Collected data entries:
——————
Lemma start_configured tag a i p w i' w' s s' :
  xmlParseSecondPassStart tag i p w = Ok (i', w') -> track (XStart tag a) s = Some s' -> sized w ->
  at_place s i p w -> configured w w' /\ at_place s' i' p w'.
Proof.
  intros H Ht Hz Hi. unfold xmlParseSecondPassStart in H. cbn [track] in Ht.
  destruct (ci_eq tag "theme"); [injection H as <- <-; injection Ht as <-; by split|].
  destruct (ci_eq tag "events"); [injection H as <- <-; by split|].
  unfold is_ctx, at_place in *. cbn [si_context si_at] in H.
  destruct (bool_decide (si_context i = EVENT_CONTEXT)) eqn:Ee.
  { injection H as <- <-. apply bool_decide_eq_true in Ee. split; [done|]. cbn. by rewrite Ee. }
  destruct (ci_eq tag "states").
  { injection H as <- <-. injection Ht as <-. split; [done|]. cbn. by exists false. }
  destruct (bool_decide (si_context i = STATE_CONTEXT)) eqn:Es; cycle 1.
  { injection H as <- <-. split; [done|]. cbn [si_context si_at].
    destruct (si_context i) eqn:Ec; try done. destruct Hi as [-> Hr].
    destruct (ci_eq tag "state"); [|destruct (ci_eq tag "threshold")]; by injection Ht as <-. }
  apply bool_decide_eq_true in Es. rewrite Es in Hi. destruct Hi as (seen & -> & Hr).
  destruct (ci_eq tag "state").
  - injection Ht as <-. run_steps H; subst.
    match goal with H : mixerAllocNewState _ _ _ _ = _ |- _ =>
      split; [exact (alloc_configured _ _ _ _ _ H)|]; destruct (alloc_range _ _ _ _ _ H Hz) as [_ ?] end.
    cbn. rewrite Es. by exists true.
  - destruct (ci_eq tag "threshold"); injection H as <- <-; cbn; (split; [done|]).
    + destruct seen; [|done]. injection Ht as <-. by split; [|apply Hr].
    + injection Ht as <-. rewrite Es. by exists seen.
Qed.

Lemma load_sound_dir cnt l h path fade p w r p' w' :
  load_state readdir contents cnt l h path fade p w = Ok (r, p', w') -> in_range p w ->
  configured w w' /\ in_range p' w'.
Proof.
  intros H Hr. unfold load_state in H. destruct path as [path|].
  - destruct (load_state_configured _ _ _ _ _ _ _ _ _ _ _ _ H Hr) as [C P].
    split; [done|]. by apply (configured_range p p' w).
  - destruct (Z.leb_spec (mixerSBuffs w) (u32 (state_cnt p))) as [Hle|_]; [|done].
    exfalso. destruct Hr as [H0 H1]. unfold mixerSBuffs, u32, uwrap in Hle.
    pose proof (Z.mod_le (state_cnt p) (2 ^ 32)). lia.
Qed.

Lemma event_end_configured i p w i' p' w' :
  match si_path i, si_name i with
  | Some path, Some name =>
      '(r, p, w) ← load_event readdir contents name path p w;
      if r =? 0 then mret (i, p, w) else mret (si_names None None i, p, w)
  | _, _ => mret (si_names None None i, p, w)
  end = Ok (i', p', w') -> configured w w' /\ si_context i' = si_context i.
Proof.
  intros H. destruct (si_path i) as [path|]; [|injection H as <- _ <-; by split].
  destruct (si_name i) as [name|]; [|injection H as <- _ <-; by split].
  apply bind_ok in H as ([[r p1] w1] & Hl & H). unfold load_event in Hl.
  apply bind_ok in Hl as ([[r1 p2] t] & Hl & [= <- <- <-]).
  apply (load_dir_configured _ _ Hdirs) in Hl.
  destruct (r1 =? 0); injection H as <- _ <-; by split.
Qed.

Lemma end_configured tag i p w i' p' w' s s' :
  xmlParseSecondPassEnd readdir contents tag i p w = Ok (i', p', w') -> track (XEnd tag) s = Some s' ->
  at_place s i p w -> configured w w' /\ at_place s' i' p' w'.
Proof.
  intros H Ht Hi. unfold xmlParseSecondPassEnd, is_ctx in H. unfold at_place in *. cbn [track] in Ht.
  destruct (si_context i) eqn:Ec; cbn [bool_decide decide decide_rel xml_context_eq_dec] in H;
    repeat case_bool_decide; try done; cbn [andb] in H;
    try (injection H as <- <- <-; split; [done|]; by rewrite Ec).
  - (* an event *)
    destruct (ci_eq tag "events"); [by injection H as <- <- <-|].
    destruct (ci_eq tag "event"); [|injection H as <- <- <-; split; [done|]; by rewrite Ec].
    destruct (event_end_configured _ _ _ _ _ _ H) as [C E]. split; [done|]. by rewrite E, Ec.
  - (* a state *)
    destruct Hi as (seen & -> & Hr). destruct (ci_eq tag "states").
    + destruct seen; [|done]. injection Ht as <-. specialize (Hr eq_refl).
      destruct (si_name i) as [name|]; [|injection H as <- <- <-; split; [done|]; rewrite Ec; by exists false].
      apply bind_ok in H as (en & He & H). injection He as <-. apply bind_ok in H as (w1 & Hl & [= <- <- <-]).
      split; [by eapply insert_state_configured|done].
    + injection Ht as <-. destruct (ci_eq tag "state"); injection H as <- <- <-; (split; [done|]);
        cbn; rewrite ?Ec; exists seen; by destruct (ci_eq tag "threshold").
  - (* a threshold *)
    destruct Hi as [-> Hr]. destruct (ci_eq tag "states"); [done|]. injection Ht as <-.
    destruct (ci_eq tag "threshold"); [|injection H as <- <- <-; split; [done|]; by rewrite Ec].
    apply bind_ok in H as ([[r p1] w1] & Hl & [= <- <- <-]).
    destruct (load_sound_dir _ _ _ _ _ _ _ _ _ _ Hl Hr) as [C R]. split; [done|]. by exists true.
Qed.

Lemma char_context m l i tr p w i' tr' :
  xmlParseSecondPassChar m l i tr p w = Ok (i', tr') -> si_context i' = si_context i.
Proof.
  intros H. unfold xmlParseSecondPassChar in H. apply bind_ok in H as (s & _ & H).
  destruct s as [s|]; [|by injection H as <- <-].
  destruct (si_context i) eqn:Ec; try (by injection H as <- <-);
    unfold event_char, state_char, threshold_char in H; run_steps H; by subst.
Qed.

Lemma second_pass_configured cs : forall i tr p w i' tr' p' w' s,
  second_pass readdir contents cs i tr p w = Ok (i', tr', p', w') -> states_ordered s cs = true -> sized w ->
  at_place s i p w -> configured w w'.
Proof.
  induction cs as [|c cs IH]; intros i tr p w i' tr' p' w' s H Hcs Hz Hi; cbn [second_pass] in H.
  { by injection H as _ _ _ <-. }
  cbn [states_ordered] in Hcs. destruct (track c s) as [s1|] eqn:Ht; [|done]. destruct c as [t a|t|m l].
  - apply bind_ok in H as ([i1 w1] & Hs & H). destruct (start_configured _ _ _ _ _ _ _ _ _ Hs Ht Hz Hi) as [C Hi1].
    etransitivity; [exact C|]. eapply IH; [exact H|exact Hcs| |exact Hi1]. by eapply apart_sized; [apply C|].
  - apply bind_ok in H as ([[i1 p1] w1] & Hs & H). destruct (end_configured _ _ _ _ _ _ _ _ _ Hs Ht Hi) as [C Hi1].
    etransitivity; [exact C|]. eapply IH; [exact H|exact Hcs| |exact Hi1]. by eapply apart_sized; [apply C|].
  - apply bind_ok in H as ([i1 tr1] & Hs & H). apply char_context in Hs.
    destruct s; injection Ht as <-; (eapply IH; [exact H|exact Hcs|exact Hz|]); unfold at_place; by rewrite Hs.
Qed.

Lemma theme_configured s tr p w r tr' p' w' :
  xmlParseTheme readdir contents expat s tr p w = Ok (r, tr', p', w') ->
  (forall cs, expat s = (cs, true) -> states_ordered Outside cs = true) -> sized w -> configured w w'.
Proof.
  intros H Hs Hz. unfold xmlParseTheme in H. destruct (expat s) as [cs ok].
  apply bind_ok in H as ([i tr1] & _ & H). destruct ok; cbn [negb] in H; [|by injection H as _ _ _ <-].
  specialize (Hs cs eq_refl).
  apply bind_ok in H as ([[[i1 tr2] p1] w1] & H2 & H).
  assert (w' = w1) as ->.
  { destruct tr2 as [|e l]; [by injection H as _ _ _ <-|]. apply bind_ok in H as (u & _ & H).
    by injection H as _ _ _ <-. }
  by eapply second_pass_configured.
Qed.
End Themes.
——————
→ **Your objective**
All lines in the data above from the one with "- injection Ht as <-. run_steps H; subst." through the one with "intros H Hr." must be repeated exactly, and no others.

→ **Worked solution**
  - injection Ht as <-. run_steps H; subst.
    match goal with H : mixerAllocNewState _ _ _ _ = _ |- _ =>
      split; [exact (alloc_configured _ _ _ _ _ H)|]; destruct (alloc_range _ _ _ _ _ H Hz) as [_ ?] end.
    cbn. rewrite Es. by exists true.
  - destruct (ci_eq tag "threshold"); injection H as <- <-; cbn; (split; [done|]).
    + destruct seen; [|done]. injection Ht as <-. by split; [|apply Hr].
    + injection Ht as <-. rewrite Es. by exists seen.
Qed.

Lemma load_sound_dir cnt l h path fade p w r p' w' :
  load_state readdir contents cnt l h path fade p w = Ok (r, p', w') -> in_range p w ->
  configured w w' /\ in_range p' w'.
Proof.
  intros H Hr. unfold load_state in H. destruct path as [path|].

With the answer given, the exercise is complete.